From the entries below, retype only the lines from the one with "- exfalso. cbn in J1." through the one with "- exfalso. cbn in J2.", exactly as written.
=== Working data ===
Lemma join_unique stop xs ys b1 b2 r1 r2 :
  number_byte stop = false -> stop <> x2c ->
  Forall (fun x => Forall (splits x) ys) xs ->
  Forall (not_starting stop) xs -> Forall (not_starting stop) ys ->
  join_written (map w xs) = Ok b1 -> join_written (map w ys) = Ok b2 ->
  b1 ++ stop :: r1 = b2 ++ stop :: r2 -> Forall2 R xs ys /\ r1 = r2.
Proof.
  intros Hstop Hcomma. revert ys b1 b2. induction xs as [|x xs IH]; intros [|y ys] b1 b2 Hs Hx Hy J1 J2 E.
  - cbn in J1, J2. injection J1 as <-. injection J2 as <-. by injection E as ->.
  - exfalso. cbn in J1. injection J1 as <-. apply join_written_cons in J2 as (c2 & s2 & W2 & -> & _).
    apply List.Forall_inv in Hy. destruct (Hy _ W2) as (c & rest & -> & Hc). cbn in E. by injection E as <- _.
  - exfalso. cbn in J2. injection J2 as <-. apply join_written_cons in J1 as (c1 & s1 & W1 & -> & _).
    apply List.Forall_inv in Hx. destruct (Hx _ W1) as (c & rest & -> & Hc). cbn in E. by injection E as -> _.
  - apply join_written_cons in J1 as (c1 & s1 & W1 & -> & T1), J2 as (c2 & s2 & W2 & -> & T2).
    rewrite List.Forall_cons_iff in Hs, Hx, Hy. destruct Hs as [Hxy Hs], Hx as [_ Hx], Hy as [_ Hy].
    apply List.Forall_inv in Hxy. rewrite <-!app_assoc in E.
    destruct (Hxy c1 c2 (s1 ++ stop :: r1) (s2 ++ stop :: r2) W1 W2) as [HR Er]; [..|exact E|].
    1,2: by destruct T1 as [[-> ->]|(? & ? & ? & -> & -> & _)], T2 as [[-> ->]|(? & ? & ? & -> & -> & _)].
    destruct T1 as [[-> ->]|(x' & xs' & b1' & -> & -> & J1)], T2 as [[-> ->]|(y' & ys' & b2' & -> & -> & J2)].
    + cbn in Er. injection Er as ->. split; [by constructor; [|constructor]|done].
    + cbn in Er. injection Er as E1 _. by destruct Hcomma.
    + cbn in Er. injection Er as E1 _. by destruct Hcomma.
    + rewrite <-!app_assoc in Er. cbn in Er. injection Er as Er.
      destruct (IH (y' :: ys') b1' b2') as [HR' ->]; [|done..|].
      * eapply List.Forall_impl; [|exact Hs]. intros z Hz. by apply List.Forall_inv_tail in Hz.
      * split; [by constructor|done].
Qed.
End join_unique.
===
→ Solved problem:
  - exfalso. cbn in J1. injection J1 as <-. apply join_written_cons in J2 as (c2 & s2 & W2 & -> & _).
    apply List.Forall_inv in Hy. destruct (Hy _ W2) as (c & rest & -> & Hc). cbn in E. by injection E as <- _.
  - exfalso. cbn in J2. injection J2 as <-. apply join_written_cons in J1 as (c1 & s1 & W1 & -> & _).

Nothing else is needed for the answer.